Речевой акт, изображенный нами выше, может быть расчленен на следующие части:

а) внешняя часть (звуковые колебания, идущие из уст к ушам) и внутренняя часть, включающая все прочее;
б) психическая часть и часть непсихическая, из коих вторая включает как
происходящие в органах речи физиологические явления, так и физические явления вне человека;
в) активная часть и пассивная часть: активно все то, что идет от ассоциирующего центра одного из говорящих к ушам другого, а пассивно все то, что идет от ушей этого последнего к его ассоциирующему центру [61].
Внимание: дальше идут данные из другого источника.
Example snapshot_ex :
  let f := apply_log [marshal_command (RegisterNodePayload "a" "h:1" 7)] (NewFSM 2) in
  (Persist (Ok ()) (Ok ()) (Snapshot f)).1 = Persisted (concat_strings
    ["{"; dq "Nodes"; ":{"; dq "a"; ":{"; dq "ID"; ":"; dq "a"; ","; dq "Address"; ":"; dq "h:1"; ",";
     dq "Shards"; ":[0,1],"; dq "Status"; ":"; dq "healthy"; ","; dq "LastSeen"; ":7}},"; dq "Shards"; ":{";
     dq "0"; ":{"; dq "ShardID"; ":0,"; dq "PrimaryNode"; ":"; dq "a"; ","; dq "ReplicaNode"; ":"; dq ""; "},";
     dq "1"; ":{"; dq "ShardID"; ":1,"; dq "PrimaryNode"; ":"; dq "a"; ","; dq "ReplicaNode"; ":"; dq ""; "}}}"]).
Proof. vm_compute. reflexivity. Qed.

(** ** Lemmas: commands *)

(** The payloads that survive JSON: UTF-8 texts and an [int64] time. *)
Definition payload_ok (p : payload) : Prop :=
  match p with
  | RegisterNodePayload id addr now => valid_utf8 id = true ∧ valid_utf8 addr = true ∧ in_int64 now
  | UpdateHeartbeatPayload id now => valid_utf8 id = true ∧ in_int64 now
  | MarkUnhealthyPayload id => valid_utf8 id = true
  end.

Lemma json_int_ok d z : in_int64 z → json_ok d (json_int z) = true.
Proof. intros Hz. cbn. rewrite ParseInt_FormatInt by done. by apply bool_decide_true. Qed.

Lemma decode_json_int z cur : in_int64 z → decode_int64 (json_int z) cur = Some z.
Proof. apply ParseInt_FormatInt. Qed.

Lemma payload_json_ok p d : payload_ok p → d < 100 → json_ok d (payload_json p) = true.
Proof.
  intros Hp Hd. assert ((d <? maxNestingDepth) = true) as Hm by (unfold maxNestingDepth; lia).
  destruct p; cbn [payload_ok payload_json json_ok forallb fst snd] in *;
    rewrite Hm; destruct_and?; rewrite ?json_int_ok by done;
    repeat match goal with H : valid_utf8 _ = true |- _ => rewrite H; clear H end; done.
Qed.

(** A marshalled command is applied as the command. *)
Lemma Apply_marshal p cs : payload_ok p → Apply (marshal_command p) cs = apply_payload p cs.
Proof.
  intros Hp. unfold Apply, marshal_command.
  assert (parse (print (JObject [("type", JString (payload_type p)); ("payload", payload_json p)]))
          = Some (JObject [("type", JString (payload_type p)); ("payload", payload_json p)])) as ->.
  { apply parse_print_value. cbn [json_ok forallb fst snd]. rewrite payload_json_ok by (done || lia).
    by destruct p. }
  cbn [mbind option_bind].
  assert (decode_struct command_fields (JObject [("type", JString (payload_type p)); ("payload", payload_json p)])
     (mkCommand "" None) = Some (mkCommand (payload_type p) (Some (payload_json p)))) as -> by (by destruct p).
  cbn [c_Type c_Payload mbind option_bind].
  destruct p as [id addr now|id now|id]; cbn [payload_ok] in Hp; cbn [payload_type payload_json].
  - destruct Hp as (? & ? & Hn).
    assert (decode_struct register_fields
      (JObject [("node_id", JString id); ("address", JString addr); ("now_unix_ns", json_int now)]) ("", "", 0)
      = (now ← decode_int64 (json_int now) 0; Some (id, addr, now))) as -> by done.
    rewrite decode_json_int by done. done.
  - destruct Hp as (? & Hn).
    assert (decode_struct heartbeat_fields
      (JObject [("node_id", JString id); ("now_unix_ns", json_int now)]) ("", 0)
      = (now ← decode_int64 (json_int now) 0; Some (id, now))) as -> by done.
    rewrite decode_json_int by done. done.
  - done.
Qed.

Lemma decode_string_valid j cur s :
  strings_ok j = true → valid_utf8 cur = true → decode_string j cur = Some s → valid_utf8 s = true.
Proof. destruct j; naive_solver. Qed.

Lemma decode_int64_range j cur z : in_int64 cur → decode_int64 j cur = Some z → in_int64 z.
Proof. destruct j; try naive_solver. intros _. apply ParseInt_range. Qed.

(** Closes the obligation of [decode_struct_inv] for a payload struct. *)
Ltac field_inv Hs Ha Hf :=
  cbn in Hf, Ha |- *; bind_inv Hf; simplify_eq; cbn; destruct_and?; split_and?;
  first [done | eapply decode_string_valid; [exact Hs| |eassumption]; assumption
        | eapply decode_int64_range; [|eassumption]; assumption].

(** Whatever the bytes of a log entry, it is refused or is a command whose texts
    are UTF-8 and whose time is an [int64]. *)
Lemma Apply_cases data :
  (∀ cs, (Apply data cs).1 = cs) ∨ (∃ p, payload_ok p ∧ ∀ cs, Apply data cs = apply_payload p cs).
Proof.
  unfold Apply. destruct (parse data) as [j|] eqn:Hj; cbn [mbind option_bind]; [|by left].
  apply parse_valid in Hj.
  destruct (decode_struct command_fields j (mkCommand "" None)) as [[type raw]|] eqn:Hc; [|by left].
  cbn [c_Type c_Payload].
  assert (match raw with Some j => strings_ok j = true | None => True end) as Hraw.
  { apply (decode_struct_inv (λ c, match c_Payload c with Some j => strings_ok j = true | None => True end)) in Hc;
      [done| |done|done].
    apply Forall_cons. split; [|apply Forall_cons; split; [|constructor]];
      intros x c c' Hx Hcur Hd; cbn in Hd; [|by simplify_eq].
    bind_inv Hd. by simplify_eq. }
  destruct raw as [raw|]; cbn [mbind option_bind]; [|repeat case_decide; by left].
  case_decide; [|case_decide; [|case_decide; [|by left]]].
  - destruct (decode_struct register_fields raw ("", "", 0)) as [[[id addr] now]|] eqn:Hd; [right|by left].
    exists (RegisterNodePayload id addr now). split; [|done].
    apply (decode_struct_inv (λ x, payload_ok (RegisterNodePayload x.1.1 x.1.2 x.2))) in Hd; [done| |done|done].
    repeat first [apply Forall_nil_2 | apply Forall_cons_2]; intros ? [[? ?] ?] ? Hs Ha Hf; field_inv Hs Ha Hf.
  - destruct (decode_struct heartbeat_fields raw ("", 0)) as [[id now]|] eqn:Hd; [right|by left].
    exists (UpdateHeartbeatPayload id now). split; [|done].
    apply (decode_struct_inv (λ x, payload_ok (UpdateHeartbeatPayload x.1 x.2))) in Hd; [done| |done|done].
    repeat first [apply Forall_nil_2 | apply Forall_cons_2]; intros ? [? ?] ? Hs Ha Hf; field_inv Hs Ha Hf.
  - destruct (decode_struct mark_fields raw "") as [id|] eqn:Hd; [right|by left].
    exists (MarkUnhealthyPayload id). split; [|done].
    apply (decode_struct_inv (λ x, payload_ok (MarkUnhealthyPayload x))) in Hd; [done| |done|done].
    apply Forall_cons. split; [|constructor]. intros x a a' Hx Ha Hd'. by eapply decode_string_valid.
Qed.

(** A refused command changes nothing. *)
Lemma apply_payload_error p cs e : (apply_payload p cs).2 = Err e → (apply_payload p cs).1 = cs.
Proof.
  destruct p as [id addr now|id now|id]; cbn [apply_payload];
    unfold applyRegisterNode, applyUpdateHeartbeat, applyMarkUnhealthy;
    destruct (Nodes cs !! id); try (done); case_decide; done.
Qed.

(** A log of any bytes acts as a list of well-formed commands. *)
Lemma apply_log_commands log cs :
  ∃ ps, Forall payload_ok ps ∧ foldl (λ cs data, (Apply data cs).1) cs log = apply_all ps cs.
Proof.
  revert cs. induction log as [|data log IH]; intros cs; [by exists []|]. cbn [foldl].
  destruct (IH (Apply data cs).1) as (ps & Hps & ->).
  destruct (Apply_cases data) as [Hsame|(p & Hp & Happ)].
  - exists ps. by rewrite Hsame.
  - exists (p :: ps). split; [by constructor|]. by rewrite Happ.
Qed.

(** ** The type of the state *)

(** The invariant of [ClusterState] with [n] shards: nodes are stored under their IDs, their
    texts are UTF-8, times are [int64], the status is one of the two constants, shard lists
    are ascending and agree with the owners; there is exactly one record per shard number,
    and owners and replicas are registered nodes. *)
Record cluster_typed (n : Z) (cs : ClusterState) : Prop := {
  ct_node id nd : Nodes cs !! id = Some nd →
    n_ID nd = id ∧ valid_utf8 id = true ∧ valid_utf8 (n_Address nd) = true ∧
    (n_Status nd = NodeHealthy ∨ n_Status nd = NodeUnhealthy) ∧ in_int64 (n_LastSeen nd);
  ct_node_shards id nd : Nodes cs !! id = Some nd →
    StronglySorted Z.le (n_Shards nd) ∧ NoDup (n_Shards nd) ∧
    ∀ j, j ∈ n_Shards nd → 0 ≤ j < n ∧ n_Status nd = NodeHealthy ∧
                           ∃ sr, Shards cs !! j = Some sr ∧ s_PrimaryNode sr = id;
  ct_shards j : is_Some (Shards cs !! j) ↔ 0 ≤ j < n;
  ct_shard j sr : Shards cs !! j = Some sr →
    s_ShardID sr = j ∧
    (s_PrimaryNode sr = "" ∨ is_Some (Nodes cs !! s_PrimaryNode sr)) ∧
    (s_ReplicaNode sr = "" ∨ is_Some (Nodes cs !! s_ReplicaNode sr));
}.

Definition registry_typed (R : gmap string entry) : Prop :=
  ∀ id e, R !! id = Some e →
    valid_utf8 id = true ∧ valid_utf8 (e_Address e) = true ∧
    (e_Status e = NodeHealthy ∨ e_Status e = NodeUnhealthy) ∧ in_int64 (e_LastSeen e).

Lemma spec_payload_typed p R : payload_ok p → registry_typed R → registry_typed (spec_payload p R).
Proof.
  intros Hp HR id e. destruct p as [id' addr now|id' now|id']; cbn in Hp |- *;
    (destruct (decide (id' = id)) as [->|Hne];
      [rewrite ?lookup_insert_eq, ?lookup_alter_eq|
       rewrite ?lookup_insert_ne, ?lookup_alter_ne by done; apply HR]).
  - intros [= <-]. cbn. naive_solver.
  - intros (e' & He' & ->)%fmap_Some. apply HR in He'. cbn. naive_solver.
  - intros (e' & He' & ->)%fmap_Some. apply HR in He'. cbn. naive_solver.
Qed.

Lemma spec_all_typed ps R : Forall payload_ok ps → registry_typed R → registry_typed (spec_all ps R).
Proof.
  intros Hps. revert R. induction Hps as [|p ps Hp _ IH]; intros R HR; [done|].
  by apply IH, spec_payload_typed.
Qed.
Наконец, внутри локализуемой в мозгу психической части можно называть
экзекутивным все то, что активно (П-Ю), и рецептивным все то, что пассивно
(0-*·П).
К этому надо добавить способность к ассоциации и координации, которая
обнаруживается, как только мы переходим к рассмотрению знаков в условиях взаимосвязи; именно эта способность играет важнейшую роль в организации языка как системы (см. стр. 123 и ел.) [62].
Но чтобы верно понять эту роль, надо отойти от речевого акта как явления
единичного, которое представляет собою всего лишь зародыш речевой деятельности, и перейти к языку как к явлению социальному.
У всех лиц, общающихся вышеуказанным образом с помощью речевой деятельности, неизбежно происходит известного рода выравнивание: все они воспроизводят, хотя, конечно, и не вполне одинаково, примерно одни и те же знаки, связывая их с одними и теми же понятиями.
Какова причина этой социальной «кристаллизации»? Какая из частей речевого акта может быть ответственна за это? Ведь весьма вероятно, что не все они принимают в этом одинаковое участие.
физическая часть может быть отвергнута сразу. Когда мы слышим разговор на незнакомом нам языке, мы, правда, слышим звуки, но вследствие непонимания того, что говорится, сказанное не составляет для нас социального факта. Психическая часть речевого акта также мало участвует в «кристаллизации»; ее экзекутивная сторона остается вообще непричастной к этому, ибо исполнение никогда не производится коллективом; оно всегда индивидуально, и здесь всецело распоряжается индивид; мы будем называть это речью (la parole) [63].
Формирование у говорящих примерно одинаковых для всех психических образов обусловлено функционированием рецептивной и координативной способностей. Как же надо представлять себе этот социальный продукт, чтобы язык вполне выделился, обособившись от всего прочего? Если бы мы были в состоянии охватить сумму всех словесных образов, накопленных у всех индивидов, мы бы коснулись той социальной связи, которая и образует язык. Язык—это клад, практикой речи отлагаемый во всех, кто принадлежит к одному общественному коллективу, это грамматическая система, виртуально существующая у каждого в мозгу, точнее сказать, у целой
совокупности индивидов, ибо язык не существует полностью ни в одном из них, он существует в полной мере лишь в коллективе [64].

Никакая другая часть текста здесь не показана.